Our favorite meditation experts and yogis offer advice on creating sacred space, a place to practice stillness.
Richard Freeman, director of the Yoga Workshop in Boulder, Colorado, has created a sacred area for his meditation space.
From maharishis to Madonna, meditation’s popularity has spanned the ages. While there’s plenty of information on why and how you should meditate, there’s less guidance on exactly where you should commune with your inner self. Can you carve out a meditation space in a corner of your bedroom, or do you need an entirely separate room? If your meditation area faces north, will a cold wind blow through your soul? Are white walls and bare floors truly Zen? Will you ever achieve nirvana without the right wall hangings?
We asked meditation and yoga experts for tips on how they created meditation areas in their homes. Here’s what they had to say.
Freeman melds his decades of study of various yoga practices—Zen and Vipassana Buddhism, Sufism, and Western philosophy—into a unique teaching style. His videos and tapes on ashtanga yoga and yoga breathing are bestsellers. He’s director of the Yoga Workshop in Boulder, Colorado.
“A meditation room can be sanctified through prayer or chant to mark it as a sacred space,” Freeman says. “In the same way that you create a sacred space, you can create a sacred time for meditation by beginning and ending with a chant or bow. This ritual, done as you enter and leave your space, encourages a fresh look at the thoughts and feelings that arise within it.”

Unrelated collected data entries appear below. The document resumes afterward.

(* ===== verification/Vectors.v ===== *)
(** The EL2 exception vectors, instruction by instruction (src/src/vectors.S).

    An exception taken from EL2 itself enters a [VEC] stub, which with [el2_common]
    builds a [struct el2_frame] on the stack, calls the C handler
    [el2_exception_dispatch] of Boot.v on it, reloads the frame and returns.  Exceptions
    from a guest enter the [VEC_GUEST] stubs of World.v. *)

From S2P Require Import Prelude Esr Machine Vcpu Asm World Uart Timer Hv Boot.

(** * The code *)
Definition FRAME_SIZE := 288.

(** The stub of a vector of the current EL (or of the unused AArch32 group), up to its
    branch to [el2_common]. *)
Definition VEC (idx : Z) : list instr := [SubSp FRAME_SIZE; Stp 0 1 SP 0; Mov 0 idx].

Definition el2_vector_table : list (list instr) := [
  VEC 0; VEC 1; VEC 2; VEC 3;
  VEC 4; VEC 5; VEC 6; VEC 7;
  VEC_GUEST 8; VEC_GUEST 9; VEC_GUEST 10; VEC_GUEST 11;
  VEC 12; VEC 13; VEC 14; VEC 15].

(** [el2_common] up to the call of the handler, and from its return to the [eret]. *)
Definition el2_common_save : list instr := [
  Stp 2 3 SP 16; Stp 4 5 SP 32; Stp 6 7 SP 48; Stp 8 9 SP 64; Stp 10 11 SP 80; Stp 12 13 SP 96;
  Stp 14 15 SP 112; Stp 16 17 SP 128; Stp 18 19 SP 144; Stp 20 21 SP 160; Stp 22 23 SP 176;
  Stp 24 25 SP 192; Stp 26 27 SP 208; Stp 28 29 SP 224; Str 30 SP 240;
  Mrs 1 "elr_el2"; Str 1 SP 248; Mrs 1 "spsr_el2"; Str 1 SP 256;
  Mrs 1 "esr_el2"; Str 1 SP 264; Mrs 1 "far_el2"; Str 1 SP 272;
  MovFromSp 1]%string.
Definition el2_common_restore : list instr := [
  Ldr 1 SP 248; Msr "elr_el2" 1; Ldr 1 SP 256; Msr "spsr_el2" 1;
  Ldp 2 3 SP 16; Ldp 4 5 SP 32; Ldp 6 7 SP 48; Ldp 8 9 SP 64; Ldp 10 11 SP 80; Ldp 12 13 SP 96;
  Ldp 14 15 SP 112; Ldp 16 17 SP 128; Ldp 18 19 SP 144; Ldp 20 21 SP 160; Ldp 22 23 SP 176;
  Ldp 24 25 SP 192; Ldp 26 27 SP 208; Ldp 28 29 SP 224; Ldr 30 SP 240;
  Ldp 0 1 SP 0; AddSp FRAME_SIZE]%string.

(** A [struct el2_frame] in memory: 35 consecutive 64-bit words. *)
Definition frame_words (f : el2_frame) : list Z := f_x f ++ [f_elr f; f_spsr f; f_esr f; f_far f].
Definition frame_at (m : mem) (p : Z) (f : el2_frame) : Prop := Forall (holds m p) (array 0 8 (frame_words f)).
(** The frame of an exception taken in processor state [c]. *)
Definition frame_of (c : cpu) : el2_frame :=
  mk_frame (gp c) (rd_sysreg "elr_el2" c) (rd_sysreg "spsr_el2" c) (rd_sysreg "esr_el2" c) (rd_sysreg "far_el2" c).

(** * The two halves of the trap path *)
Lemma trap_save_exec idx x q sp s m :
  length x = 31%nat ->
  exists y, exec (VEC idx ++ el2_common_save) (mk_asm x q sp s m) =
  mk_asm (idx :: u64 (sp - FRAME_SIZE) :: y) q (u64 (sp - FRAME_SIZE)) s
    (stores m (u64 (sp - FRAME_SIZE)) (array 0 8 (x ++ reg_values ["elr_el2"; "spsr_el2"; "esr_el2"; "far_el2"]%string s))) /\
    length y = 29%nat.
Proof. intros Hx. regs Hx. eexists. split; reflexivity. Qed.

Lemma trap_restore_exec x q sp s m :
  length x = 31%nat ->
  exec el2_common_restore (mk_asm x q sp s m) =
  mk_asm (map (fun i => ld64 m (sp + (0 + 8 * Z.of_nat i))) (seq 0 31)) q (u64 (sp + FRAME_SIZE))
    (<["spsr_el2" := ld64 m (sp + 256)]> (<["elr_el2" := ld64 m (sp + 248)]> s))%string m.
Proof. intros Hx. regs Hx. reflexivity. Qed.

Lemma words_stored m p l :
  length l = 35%nat -> Forall (fits 64) l ->
  forallb (within FRAME_SIZE) (array 0 8 l) = true /\ Forall (holds (stores m p (array 0 8 l)) p) (array 0 8 l).
Proof.
  intros Hl HF. assert (forallb (within FRAME_SIZE) (array 0 8 l) = true) as Hw by (clear HF; by regs Hl).
  split; [done|]. apply (holds_written p FRAME_SIZE); [done|done|by apply array_fit|].
  clear HF Hw. regs Hl. repeat (apply Forall_cons; split; [by split; vm_compute|]). by apply Forall_nil.
Qed.

Lemma trap_save idx c m :
  wf_cpu c ->
  let sp' := u64 (rd_sysreg "sp_el2" c - FRAME_SIZE) in
  exists y m1, exec (VEC idx ++ el2_common_save) (of_cpu c m) = of_cpu (set_gp (wr_sysreg "sp_el2" sp' c) (idx :: sp' :: y)) m1 /\
    length y = 29%nat /\ frame_at m1 sp' (frame_of c) /\ (forall b, ~ in_range FRAME_SIZE sp' b -> rd8 m1 b = rd8 m b).
Proof.
  intros Hwf sp'. pose proof Hwf as (Hg & HF & _). unfold of_cpu at 1.
  destruct (trap_save_exec idx (gp c) (qreg c) (rd_sysreg "sp_el2" c) (delete "sp_el2"%string (sys c)) m Hg) as (y & -> & Hy).
  rewrite reg_values_cpu by (apply (bool_decide_eq_true_1 _); by vm_compute). fold sp'.
  change (gp c ++ _) with (frame_words (frame_of c)).
  destruct (words_stored m sp' (frame_words (frame_of c))) as [Hw Hh].
  { unfold frame_words. rewrite length_app. cbn [frame_of f_x]. by rewrite Hg. }
  { apply Forall_app. split; [done|]. repeat (apply Forall_cons; split; [by apply wf_rd_sysreg|]). by apply Forall_nil. }
  eexists y, _. split; [symmetry; apply of_cpu_sp|]. split; [done|]. split; [done|].
  intros b Hb. by apply (rd8_stores_out _ FRAME_SIZE).
Qed.

Lemma trap_restore f c m sp :
  length (gp c) = 31%nat -> length (f_x f) = 31%nat -> rd_sysreg "sp_el2" c = sp -> frame_at m sp f ->
  exec el2_common_restore (of_cpu c m) =
  of_cpu (set_gp (wr_sysreg "sp_el2" (u64 (sp + FRAME_SIZE)) (msr_all [("elr_el2", f_elr f); ("spsr_el2", f_spsr f)]%string c)) (f_x f)) m.
Proof.
  intros Hg Hf Hs Ha. unfold of_cpu at 1. rewrite Hs, trap_restore_exec, of_cpu_sp by done.
  unfold frame_at in Ha. pose proof Ha as Hx. apply array_read in Hx. unfold frame_words in Hx at 2.
  rewrite length_app, Hf in Hx. change (Z.of_nat 8) with 8 in Hx. cbn [length Nat.add] in Hx.
  rewrite (seq_app 31 4), map_app in Hx. apply app_inj_1 in Hx as [Hx Hr]; [|by rewrite length_map, length_seq].
  rewrite <- Hx. cbn [seq map] in Hr. injection Hr as E1 E2 _ _. cbn [msr_all qreg wr_sysreg sys].
  rewrite !delete_insert_ne by done. rewrite E1, E2. reflexivity.
Qed.

(** The handler's [f->elr += 4]. *)
Lemma frame_put_elr m p f e :
  length (f_x f) = 31%nat -> fits 64 e -> frame_at m p f -> frame_at (st64 m (p + 248) e) p (set_elr f e).
Proof.
  intros Hl He Ha. destruct f as [x a b c d]. cbn [f_x] in Hl. unfold frame_at, frame_words in *. cbn [set_elr f_x f_elr f_spsr f_esr f_far] in *.
  change (st64 m (p + 248) e) with (stores m p [(248, 8%nat, e)]).
  assert (forall l, array 0 8 (x ++ l) = array 0 8 x ++ array 248 8 l) as Happ by (intros; clear -Hl; by regs Hl).
  rewrite Happ in *. apply Forall_app in Ha as [Hx Ha]. cbn [array] in *. apply Forall_cons in Ha as [_ Ha].
  apply Forall_app. split; [|apply Forall_cons; split].
  - apply (holds_untouched p FRAME_SIZE); [done|done|clear -Hl; by regs Hl..|exact Hx].
  - apply (load_written p FRAME_SIZE ltac:(done) 248 8 [(248, 8%nat, e)] m None); [done|done|by apply Forall_cons|done|done].
  - by apply (holds_untouched p FRAME_SIZE).
Qed.

(** * The trap path around the handler *)
Section Trap.
Context {W : Type} {PL : Platform W} {PO : PlatformOk W}.

(** Where the interrupted code continues. *)
Definition resume_at (idx : Z) (c : cpu) : Z :=
  if negb ((idx .& 3) =? 1) && (ESR_EC (rd_sysreg "esr_el2" c) =? EC_BRK)
  then u64 (rd_sysreg "elr_el2" c + 4) else rd_sysreg "elr_el2" c.
Lemma resume_frame idx c f' :
  Boot.resume idx (frame_of c) = Some f' ->
  f_x f' = gp c /\ f_spsr f' = rd_sysreg "spsr_el2" c /\ f_elr f' = resume_at idx c.
Proof.
  unfold Boot.resume, resume_at. cbn [frame_of f_esr]. destruct (_ =? 1); cbn [negb andb]; [by intros [= <-]|].
  destruct (_ || _) eqn:Ea.
  - assert ((ESR_EC (rd_sysreg "esr_el2" c) =? EC_BRK) = false) as ->; [|by intros [= <-]].
    unfold is_abort, EC_HVC64, EC_DABT_LOW, EC_IABT_LOW, EC_BRK in *. lia.
  - destruct (_ =? EC_BRK); [by intros [= <-]|done].
Qed.
Lemma frame_of_wf c : wf_cpu c -> wf_frame (frame_of c).
Proof.
  intros Hc. pose proof Hc as (Hg & HF & _). split; [unfold len; cbn [frame_of f_x]; lia|].
  split_and!; try done; by apply wf_rd_sysreg.
Qed.
Lemma table_vec idx code :
  0 <= idx -> el2_vector_table !! Z.to_nat idx = Some code -> ~ (8 <= idx < 12) -> code = VEC idx /\ fits 64 idx.
Proof.
  intros Hi E Hn. assert (Z.to_nat idx < 16)%nat as Hl by (apply lookup_lt_Some in E; exact E).
  assert (idx = Z.of_nat (Z.to_nat idx)) as Ei by lia. rewrite Ei in Hn |- *. clear Ei Hi. revert E Hl Hn.
  generalize (Z.to_nat idx) as n. intros n E Hl Hn.
  do 16 (destruct n as [|n]; [first [by injection E as <-|lia]|]). lia.
Qed.

(** C22: The EL2 vectors are transparent to the code they interrupt.  For every vector of
    the table that is not a guest exit, the stub and el2_common hand the handler its vector
    index and a struct el2_frame holding x0..x30, ELR, SPSR, ESR and FAR, and store
    nowhere else; the handler terminates without fault; and whenever it returns, whatever
    it did to registers and to memory outside the frame, the code after the call
    restores x0..x30, the stack pointer and SPSR of the interrupted code, which resumes at
    the interrupted instruction, or after it when that was a breakpoint. *)
Theorem el2_trap_transparent (h : hv W) c m idx code :
  wf_hv h -> wf_cpu c -> 0 <= idx -> el2_vector_table !! Z.to_nat idx = Some code -> ~ (8 <= idx < 12) ->
  let sp' := u64 (rd_sysreg "sp_el2" c - FRAME_SIZE) in
  exists y m1 h',
    exec (code ++ el2_common_save) (of_cpu c m) = of_cpu (set_gp (wr_sysreg "sp_el2" sp' c) (idx :: sp' :: y)) m1 /\
    frame_at m1 sp' (frame_of c) /\ (forall b, ~ in_range FRAME_SIZE sp' b -> rd8 m1 b = rd8 m b) /\
    el2_exception_dispatch idx (frame_of c) h = Ok (Boot.resume idx (frame_of c), h') /\ wf_hv h' /\
    forall f' c2 m2,
      Boot.resume idx (frame_of c) = Some f' -> length (gp c2) = 31%nat -> rd_sysreg "sp_el2" c2 = sp' -> frame_at m2 sp' f' ->
      exec el2_common_restore (of_cpu c2 m2) =
      of_cpu (set_gp (wr_sysreg "sp_el2" (rd_sysreg "sp_el2" c)
        (msr_all [("elr_el2", resume_at idx c); ("spsr_el2", rd_sysreg "spsr_el2" c)]%string c2)) (gp c)) m2.
Proof.
  intros Hh Hc Hi Hcode Hn sp'. destruct (table_vec idx code Hi Hcode Hn) as [-> Hf].
  destruct (trap_save idx c m Hc) as (y & m1 & E1 & _ & A1 & F1).
  destruct (dispatch_yields idx (frame_of c) Hf (frame_of_wf c Hc) h Hh) as (r & h' & E & Hw & _ & ->).
  exists y, m1, h'. split; [exact E1|]. split; [exact A1|]. split; [exact F1|]. split; [exact E|]. split; [exact Hw|].
  intros f' c2 m2 Hr Hg2 Hs Ha. apply resume_frame in Hr as (Rx & Rs & Re).
  rewrite (trap_restore f' c2 m2 sp' Hg2) by (done || (rewrite Rx; apply Hc)). rewrite Rx, Rs, Re.
  do 3 f_equal. unfold sp'. rewrite wrap_add_l.
  replace (_ - _ + _) with (rd_sysreg "sp_el2" c) by lia. by apply wrap_fits, wf_rd_sysreg.
Qed.
End Trap.

(** The deliberate BRK of hv_main, through vector 4. *)
Definition brk_cpu : cpu :=
  mk_cpu (replicate 31 5) (replicate 32 0)
    (<["sp_el2" := 0x70090000]> (<["elr_el2" := 0x70000100]> (<["spsr_el2" := 0x3C9]> (<["esr_el2" := brk_esr 0xBEEF]> ∅))))%string.
Lemma el2_trap_transparent_witness :
  exists y m1 h',
    exec (VEC 4 ++ el2_common_save) (of_cpu brk_cpu ∅) =
      of_cpu (set_gp (wr_sysreg "sp_el2" 0x7008FEE0 brk_cpu) (4 :: 0x7008FEE0 :: y)) m1 /\
    el2_exception_dispatch 4 (frame_of brk_cpu) (hv_boot quiet) = Ok (Some (set_elr (frame_of brk_cpu) 0x70000104), h') /\
    exec el2_common_restore (of_cpu (set_gp (wr_sysreg "sp_el2" 0x7008FEE0 brk_cpu) (replicate 31 0))
        (st64 m1 (0x7008FEE0 + 248) 0x70000104)) =
      of_cpu (set_gp (wr_sysreg "sp_el2" 0x70090000 (msr_all [("elr_el2", 0x70000104); ("spsr_el2", 0x3C9)]%string
        (set_gp (wr_sysreg "sp_el2" 0x7008FEE0 brk_cpu) (replicate 31 0)))) (replicate 31 5)) (st64 m1 (0x7008FEE0 + 248) 0x70000104).
Proof.
  destruct (el2_trap_transparent (hv_boot quiet) brk_cpu ∅ 4 (VEC 4)) as (y & m1 & h' & E1 & A & _ & E & _ & R).
  - exact (hv_boot_wf quiet).
  - split_and!; [done|closed_dec|done|]. repeat (apply map_Forall_insert_2; [fits_const|]). apply map_Forall_empty.
  - lia.
  - reflexivity.
  - lia.
  - exists y, m1, h'. split; [exact E1|]. split; [exact E|].
    apply (R (set_elr (frame_of brk_cpu) 0x70000104)); [reflexivity|reflexivity|reflexivity|].
    by apply frame_put_elr.
Defined.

With more than twenty yoga videos to his credit, Yee has helped bring yoga out of the studio and into the living room. A former professional ballet dancer and philosophy student, he’s codirector of Piedmont Yoga Studio in Oakland, California.
“Everyone has something that’s special— a picture of a child, an old teddy bear, an old shirt, even a picture of Elvis,” Yee says. “Put whatever’s extremely individual in your meditation place—whatever draws you into a place of healing. I know one woman who collected dirt from every place she traveled and put it in a bowl in her meditation room. Center yourself in a place you’ve made your own.”
Chopra, an endocrinologist and former chief of staff at Boston Regional Medical Center, founded the Chopra Center for Well Being in 1995 in Carlsbad, California, to integrate Western medicine with the natural, traditional healing methods of the East. He’s one of the world’s best known advocates of the theory that mind, body, and spirit must all be involved in any healing process. Chopra has written more than 35 books and recorded more than 100 audiotapes, videos, and CDs on mind-body medicine.
“Meditation is a way of getting in touch with your soul where you find creativity within, creating a purpose and the spontaneous fulfillment of desire,” Chopra explains. “When I created that environment in my home I wanted it to be stark, spacious, simple, elegant, and beautiful.”
Cofounder of YogaSource in Santa Fe, New Mexico, Little teaches yoga workshops around the world. His classes combine vinyasa yoga with meditation.
“My meditation room is of straw/clay construction, which allows the walls to breathe and support the prana that we build during meditation” Little says.“The mud plaster in the room is a soft tan color. Natural earth tones promote introspection and give the room warmth and a glow, whereas white isn’t as conducive to contemplative practice.”
Mars is a yoga guru to Hollywood stars, including actors David Duchovny and Owen Wilson. She’s known for her Zen Mama video for pregnant women as well as her Sacred Yoga series, “Pure Yoga for Beginners,” “Pure Power,” and “Pure Tranquility.”
“When I make a meditation space, the very first thing I have to do is clean up. Our homes are a reflection of our bodies—in the yogic sense, our intention is to clear the channels and purify,” Mars says. “We can do this in our homes by burning sage, cleaning the space with essential oils, opening windows, and clearing out the dead, old stuff. Then make your place sacred and alive by adding fresh flowers, a piece of fruit—something that symbolizes life, abundance, and fertility.”
Judith Hanson Lasater
Lasater studied yoga with B.K.S. Iyengar in India, has a Ph.D. in East-West philosophy, is a physical therapist, and has taught yoga and meditation since 1971. Thousands of people around the world attend her workshops and retreats each year.
“Our lives are very rich visually, with movies, the Internet, art, culture, magazines, and TV, so it can be really soothing to have a lot, lot less in your meditation space,” Lasater says. “Keep a comfortable chair or cushion to sit on, but I wouldn’t furnish the space. Leave it empty. A really spacious room is soothing.”